I do not want custody, but I want to see my child. How do I do this?

If you do not want custody, but want to visit with your child, you must file a petition for visitation. The court will almost always allow a parent to visit with the child.

Why would the court NOT allow a parent to visit a child?

If there is evidence (EV-i-dens) showing that your visits will put the child in danger (hurt the child). Evidence is information presented to the court to prove a case. Examples of things the court might consider dangerous are drug or alcohol problems, a prior history of sexually abusing the child, or the exposure of a child to domestic violence.

Often, if the court thinks the child would be in danger, it will order supervised visitation. This means someone else is there to watch while you visit with the child. This can be at an agency or by a person on whom both parents agree.

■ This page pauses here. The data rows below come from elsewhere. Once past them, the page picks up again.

Ltac maintains_step :=
  lazymatch goal with
  | |- maintains _ (mbind _ _) => apply maintains_bind; [|intros ?]
  | |- maintains _ (mret _) => apply maintains_ret
  | |- maintains _ (raise _) => apply maintains_raise
  | |- maintains _ diverge => apply maintains_diverge
  | |- maintains _ (gets _) => apply maintains_gets
  | |- maintains _ (modify _) =>
      apply maintains_modify; let Hm := fresh in intros ? Hm; exact Hm
  | |- maintains _ (liftR _) => apply maintains_liftR
  | |- maintains _ (lookup_or_raise _) => apply maintains_lookup
  | |- maintains _ (data_error_on_exception _) => apply maintains_data_error
  | |- maintains _ (while_loop _ _ _) => apply maintains_while
  | |- maintains _ (match ?x with _ => _ end) => destruct x
  | |- maintains _ (let _ := _ in _) => cbv zeta
  end.

Ltac maintains_tac := repeat (first [solve [auto] | maintains_step]).

Section Ensures.
Context {A : Type} (P : Driver -> Prop) (Q : outcome A -> Driver -> Prop).

Lemma ensures_ret (a : A) :
  (forall d, P d -> Q (Ret a) d) -> ensures P (mret a) Q.
Proof. intros H d o d' [= <- <-]. apply H. Qed.

Lemma ensures_raise (e : exn) :
  (forall d, P d -> Q (Raise e) d) -> ensures P (raise e) Q.
Proof. intros H d o d' [= <- <-]. apply H. Qed.

(** A first step that keeps [P], whatever it does. *)
Lemma ensures_bind {B} (m : M B) (k : B -> M A) :
  maintains P m ->
  (forall e d, P d -> Q (Raise e) d) -> (forall d, P d -> Q Diverge d) ->
  (forall b, ensures P (k b) Q) ->
  ensures P (m ≫= k) Q.
Proof.
  intros Hm He Hd Hk d o d'. unfold mbind, M_bind.
  destruct (m d) as [[b| e |] d1] eqn:E; intros H Hp;
    pose proof (Hm _ _ _ E Hp) as Hp1.
  - eapply Hk; eauto.
  - injection H as <- <-. auto.
  - injection H as <- <-. auto.
Qed.

Lemma ensures_of_maintains (m : M A) :
  maintains P m -> (forall o d, P d -> Q o d) -> ensures P m Q.
Proof. intros Hm Hq d o d' H Hp. apply Hq. eapply Hm; eauto. Qed.

Lemma ensures_data_error (m : M A) :
  ensures P m (fun o d =>
    Q (match o with Raise _ => Raise DataError | _ => o end) d) ->
  ensures P (data_error_on_exception m) Q.
Proof.
  intros Hm d o d'. unfold data_error_on_exception.
  destruct (m d) as [[a| e |] d1] eqn:E; intros [= <- <-] Hp;
    apply (Hm _ _ _ E Hp).
Qed.

End Ensures.

Ltac ensures_step :=
  lazymatch goal with
  | |- ensures _ (mbind _ (modify _)) _ =>
      let Hp := fresh "Hp" in intros ? ? ? [= <- <-] Hp
  | |- ensures _ (mbind _ _) _ =>
      apply ensures_bind; [ | intros ? ? ? | intros ? ? | intros ? ]
  | |- ensures _ (mret _) _ => apply ensures_ret; intros ? ?
  | |- ensures _ (raise _) _ => apply ensures_raise; intros ? ?
  | |- ensures _ (data_error_on_exception _) _ => apply ensures_data_error
  | |- ensures _ (match ?x with _ => _ end) _ => destruct x eqn:?
  | |- ensures _ (let _ := _ in _) _ => cbv zeta
  end.

(** ** The verdict of [_check_reply] *)

Section Dispatcher.
Context {cb : CipBase}.

Lemma tag_list_append_keeps_flags (x : item) : preserves flags (tag_list_append x).
Proof. unfold tag_list_append. preserves_tac. Qed.

Lemma tag_list_iadd_keeps_flags (b : bytes) : preserves flags (tag_list_iadd b).
Proof. unfold tag_list_iadd. preserves_tac. Qed.

Lemma buffer_setitem_keeps_flags k v : preserves flags (buffer_setitem k v).
Proof. unfold buffer_setitem. preserves_tac. Qed.

Lemma buffer_iadd_keeps_flags b : preserves flags (buffer_iadd b).
Proof. unfold buffer_iadd. preserves_tac. Qed.

Lemma instance_entries_keeps_flags fuel bs idx inst :
  preserves flags (instance_entries fuel bs idx inst).
Proof.
  pose proof tag_list_append_keeps_flags.
  revert idx inst. induction fuel as [|k IH]; intros idx inst; simpl;
    preserves_tac.
Qed.

Lemma parse_instance_attribute_list_keeps_flags start status :
  preserves flags (_parse_instance_attribute_list start status).
Proof.
  unfold _parse_instance_attribute_list, reply_bytes.
  pose proof instance_entries_keeps_flags. preserves_tac.
Qed.

Lemma parse_structure_makeup_keeps_flags start status :
  preserves flags (_parse_structure_makeup_attributes start status).
Proof.
  unfold _parse_structure_makeup_attributes, reply_bytes.
  pose proof buffer_setitem_keeps_flags. preserves_tac.
Qed.

Lemma parse_template_keeps_flags start status :
  preserves flags (_parse_template start status).
Proof.
  unfold _parse_template, reply_bytes.
  pose proof buffer_iadd_keeps_flags. preserves_tac.
Qed.

Lemma fragment_values_keeps_flags fuel dt fr idx :
  preserves flags (fragment_values fuel dt fr idx).
Proof.
  pose proof tag_list_append_keeps_flags. pose proof tag_list_iadd_keeps_flags.
  revert idx. induction fuel as [|k IH]; intros idx; simpl; preserves_tac.
Qed.

Lemma parse_fragment_keeps_flags start status :
  preserves flags (_parse_fragment start status).
Proof.
  unfold _parse_fragment, reply_bytes.
  pose proof fragment_values_keeps_flags. preserves_tac.
Qed.

Lemma keeps_no_more_packets {A} (m : M A) :
  preserves flags m ->
  maintains (fun d => _more_packets_available d = false) m.
Proof.
  apply maintains_of_preserves. unfold flags. intros d d' [= ? _ _ _ _ _].
  congruence.
Qed.

(** [_check_reply] answers [False] only with a status of code 3 recorded;
    it lets no exception out but [DataError]; and it leaves
    [_more_packets_available] set only when it has recorded "Insufficient
    Packet Space", in which case its answer is [True]. *)
Theorem check_reply_verdict (d : Driver) (o : outcome bool) (d' : Driver) :
  _check_reply d = (o, d') ->
  (o = Ret false -> fst (_status d') = 3)
  /\ (forall e, o = Raise e -> e = DataError)
  /\ (_more_packets_available d' = true ->
      o = Ret true /\ _status d' = (3, "Insufficient Packet Space")).
Proof.
  intros H.
  cut (ensures (fun d => _more_packets_available d = false)
         (data_error_on_exception (
            r ← gets _reply;
            match r with
            | None =>
                message ← gets _message;
                cmd ← liftR (unpack_dint (slice 0 2 message));
                name ← lookup_or_raise (REPLAY_INFO cmd);
                modify (set_status (3, name +:+ " without reply"));;
                mret false
            | Some reply =>
                typ ← liftR (unpack_uint (slice 0 2 reply));
                enc ← liftR (unpack_dint (slice 8 12 reply));
                if negb (enc =? SUCCESS) then
                  name ← lookup_or_raise (REPLAY_INFO typ);
                  st ← lookup_or_raise (SERVICE_STATUS enc);
                  modify (set_status (3, name +:+ " reply status:" +:+ st));;
                  mret false
                else
                  rr ← liftR (unpack_uint (ENCAPSULATION_COMMAND "send_rr_data"));
                  if typ =? rr then
                    status ← liftR (unpack_usint (slice 42 43 reply));
                    if negb (status =? SUCCESS) then
                      name ← lookup_or_raise (SERVICE_STATUS status);
                      ext ← liftR (get_extended_status reply 42);
                      modify (set_status
                        (3, "send_rr_data reply:" +:+ name +:+ " - Extend status:" +:+ ext));;
                      mret false
                    else mret true
                  else
                    ud ← liftR (unpack_uint (ENCAPSULATION_COMMAND "send_unit_data"));
                    if typ =? ud then check_unit_data_reply reply
                    else mret true
            end))
         (fun o d =>
            (o = Ret false -> fst (_status d) = 3)
            /\ (forall e, o = Raise e -> e = DataError)
            /\ (_more_packets_available d = true ->
                o = Ret true /\ _status d = (3, "Insufficient Packet Space")))).
  { intros Hc. unfold _check_reply in H.
    change (modify (set_more_packets_available false);; ?m) with
      (modify (set_more_packets_available false) ≫= fun _ => m) in H.
    eapply Hc; [exact H | reflexivity]. }
  clear.
  pose proof (fun s st => keeps_no_more_packets _ (parse_fragment_keeps_flags s st)) as K1.
  pose proof (fun s st => keeps_no_more_packets _
                (parse_instance_attribute_list_keeps_flags s st)) as K2.
  pose proof (fun s st => keeps_no_more_packets _
                (parse_structure_makeup_keeps_flags s st)) as K3.
  pose proof (fun s st => keeps_no_more_packets _ (parse_template_keeps_flags s st)) as K4.
  unfold check_unit_data_reply.
  repeat first
    [ progress ensures_step
    | solve [maintains_tac]
    | match goal with
      | Hp : _more_packets_available _ = false |- _ /\ _ =>
          cbn [_more_packets_available set_status set_more_packets_available
               _status fst];
          repeat split; intros; first [discriminate | congruence | reflexivity]
      end ].
Qed.

End Dispatcher.

(** ** The structure makeup *)

Section Makeup.
Context {cb : CipBase}.

Lemma buffer_setitem_ret key v d u d' :
  buffer_setitem key v d = (Ret u, d') ->
  exists m, _buffer d = BufDict m /\ d' = set_buffer (BufDict (<[key := v]> m)) d.
Proof.
  unfold buffer_setitem, mbind, M_bind, gets, modify.
  destruct (_buffer d) as [m|b]; [|discriminate].
  intros [= <-]. eauto.
Qed.

Lemma makeup_attribute_some attribute idx unpack width v :
  makeup_attribute attribute idx unpack width = inr (Some v) ->
  unpack (slice (idx + 2) (idx + 2 + width) attribute) = inr v.
Proof.
  unfold makeup_attribute, mbind, result_bind, mret, result_ret.
  destruct (unpack_uint _) as [e|st]; [discriminate|].
  destruct (st =? SUCCESS); [|discriminate].
  destruct (unpack _) as [e|x]; [discriminate|]. congruence.
Qed.

(** The dictionary [_parse_structure_makeup_attributes] leaves in [_buffer]
    is complete or says why not: for a reply whose status is not SUCCESS it
    is [{'Error': status}], and a dictionary without the key ['Error'] holds
    all four attributes, read from bytes 6..10, 14..18, 22..24 and 28..30
    of the attribute data. *)
Theorem structure_makeup_complete_or_error (start status : Z) (d d' : Driver) :
  _parse_structure_makeup_attributes start status d = (Ret tt, d') ->
  exists m, _buffer d' = BufDict m
    /\ (status <> SUCCESS -> m = {[ "Error" := PInt status ]})
    /\ (m !! "Error" = None ->
        exists reply a b c e,
          _reply d = Some reply
          /\ unpack_dint (slice 6 10 (slice_from start reply)) = inr a
          /\ unpack_dint (slice 14 18 (slice_from start reply)) = inr b
          /\ unpack_uint (slice 22 24 (slice_from start reply)) = inr c
          /\ unpack_uint (slice 28 30 (slice_from start reply)) = inr e
          /\ m = <["structure_handle" := PInt e]>
                 (<["member_count" := PInt c]>
                 (<["structure_size" := PInt b]>
                 (<["object_definition_size" := PInt a]> ∅)))).
Proof.
  intros H. unfold _parse_structure_makeup_attributes in H.
  step H.
  destruct (Z.eqb_spec status SUCCESS) as [E0|N0]; cbn [negb] in H.
  2:{ apply buffer_setitem_ret in H as (m & Hm & ->). injection Hm as <-.
      eexists. split; [reflexivity|]. split; [reflexivity|].
      intros Hn. rewrite lookup_insert in Hn. discriminate. }
  step H as reply Hreply. apply data_error_ret_inv in H.
  change (_reply (set_buffer (BufDict ∅) d)) with (_reply d) in Hreply.
  assert (Herr : forall P : gmap string pyval -> Prop, forall text dx,
            buffer_setitem "Error" (PStr text) dx = (Ret tt, d') ->
            exists m, _buffer d' = BufDict m
              /\ (status <> SUCCESS -> m = {[ "Error" := PInt status ]})
              /\ (m !! "Error" = None -> P m)).
  { intros P text dx Hs. apply buffer_setitem_ret in Hs as (m & Hm & ->).
    eexists. split; [reflexivity|]. split; [contradiction|].
    intros Hn. rewrite lookup_insert in Hn. discriminate. }
  step H as a1 E1. destruct a1 as [v1|]; [|exact (Herr _ _ _ H)].
  step H as u1 d1 S1. apply buffer_setitem_ret in S1 as (m1 & Hm1 & ->).
  injection Hm1 as <-.
  step H as a2 E2. destruct a2 as [v2|]; [|exact (Herr _ _ _ H)].
  step H as u2 d2 S2. apply buffer_setitem_ret in S2 as (m2 & Hm2 & ->).
  injection Hm2 as <-.
  step H as a3 E3. destruct a3 as [v3|]; [|exact (Herr _ _ _ H)].
  step H as u3 d3 S3. apply buffer_setitem_ret in S3 as (m3 & Hm3 & ->).
  injection Hm3 as <-.
  step H as a4 E4. destruct a4 as [v4|]; [|exact (Herr _ _ _ H)].
  apply buffer_setitem_ret in H as (m4 & Hm4 & ->). injection Hm4 as <-.
  eexists. split; [reflexivity|]. split; [contradiction|]. intros _.
  apply makeup_attribute_some in E1, E2, E3, E4.
  exists reply, v1, v2, v3, v4. repeat split; assumption.
Qed.

End Makeup.

(** ** The rows of a multi write *)

Section MultiWriteRows.
Context {cb : CipBase}.

Lemma multi_write_replies_rows n reply tags index position acc d rows d' :
  multi_write_replies n reply tags index position acc d = (Ret rows, d') ->
  0 <= index -> position = 50 + 2 * index ->
  exists new, rows = acc ++ new
    /\ length new = n
    /\ (forall i row, new !! i = Some row ->
          exists t st, tags !! (Z.to_nat index + i)%nat = Some t
            /\ sub_status reply (index + Z.of_nat i) = inr st
            /\ row = (t, if st =? 0 then "GOOD" else "BAD"))
    /\ _last_tag_write d'
       = match last new with Some r => Some r | None => _last_tag_write d end.
Proof.
  revert index position acc d.
  induction n as [|k IH]; intros index position acc d H Hi Hp.
  { injection H as <- <-. exists []. rewrite app_nil_r.
    repeat split; try reflexivity. intros i row Hl. discriminate. }
  cbn [multi_write_replies] in H. cbv zeta in H.
  step H as off Eoff. step H as st Est. step H as t Et. step H.
  apply IH in H as (new & -> & Hlen & Hrows & Hlast); [|lia|lia].
  exists ((t, if st =? 0 then "GOOD" else "BAD") :: new).
  split; [rewrite <- app_assoc; reflexivity|].
  split; [cbn; lia|]. split.
  - intros [|i] row Hl.
    + injection Hl as <-. exists t, st. rewrite Nat.add_0_r, Z.add_0_r.
      split; [exact Et|]. split; [|reflexivity].
      unfold sub_status. subst position.
      replace (52 + 2 * index) with (50 + 2 * index + 2) by lia.
      replace (54 + 2 * index) with (50 + 2 * index + 2 + 2) by lia.
      rewrite Eoff. exact Est.
    + cbn in Hl. destruct (Hrows i row Hl) as (t' & st' & Ht' & Hs' & ->).
      exists t', st'. split; [|split; [|reflexivity]].
      * rewrite <- Ht'. f_equal. lia.
      * rewrite <- Hs'. f_equal. lia.
  - rewrite Hlast. cbn [_last_tag_write set_last_tag_write].
    destruct new as [|r new']; [reflexivity|].
    rewrite last_cons_cons. destruct (last (r :: new')) eqn:El; [reflexivity|].
    apply last_None in El. discriminate.
Qed.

Can I visit my child if he or she is in foster care?

Yes. Parents have a right to visit with their children at least once every two weeks if the children are in foster care. However, if a parent’s rights have been terminated, he or she does not have the right to visit the child. For more information, please see Family Legal Care’s guide, “Termination of Parental Rights.

Can I ask for visitation with a child if I am not the parent?

Grandparents and siblings can petition for visitation with children. The judge will order visitation if it is in the best interests of the child and if special circumstances have led to the person not being able to visit with the child. The following is an example of a special circumstance: You are a grandparent and your child died. Before your child died, you saw your grandchild often. Now you never see your grandchild.

What happens if there is an order of protection and a visitation order?

Many times the court will order that the child has to be picked up and dropped off at a police station or some other safe place so that the parents will have no contact with each other.

If the court thinks there has been domestic violence in the home and the child would be in physical or emotional danger by spending time alone with the person, the judge can also order supervised visitation.

If the parent without custody is not paying child support, can I stop the visits?

No. Child support and visitation are separate matters. The courts believe that it is best for children to spend time with both parents.
In fact, a judge may punish a parent who stops visits by the other parent without permission from the court. Many times the judge will keep the visits going, regardless of whether or not the parent is paying child support.

What can I do if the other parent does not follow the visitation order?

You can file a violation (VY-o-lay-shun) petition in court. This lets the judge know what has been going wrong. Some examples of violations are: missing visits, arriving late to visits, acting inappropriately with the child during the visits, and bringing the child back late. Sometimes a judge will increase or decrease the visits as a result of the violation. In some cases, the judge will stop all visits. In other cases, the judge might even change custody.

Can I choose who I want to take care of my children if something happens to me?

Yes. In New York State you can designate (DEZ-ig-nate), or name, someone to take care of your children if you are sick and not able to do it. The person you designate is called a standby guardian. Standby guardians can be friends or relatives. You do not have to be sick to designate a standby guardian. You do not give up custody when you designate a standby guardian.

You can designate a standby guardian by filing a petition in either Family Court or Surrogate’s Court. There is also a special form that you can fill out that lets you temporarily designate a standby guardian without going to court first.

This document should not take the place of a consultation with a lawyer. Family Legal Care encourages all individuals involved with the Criminal and Family Court systems to consult with a lawyer.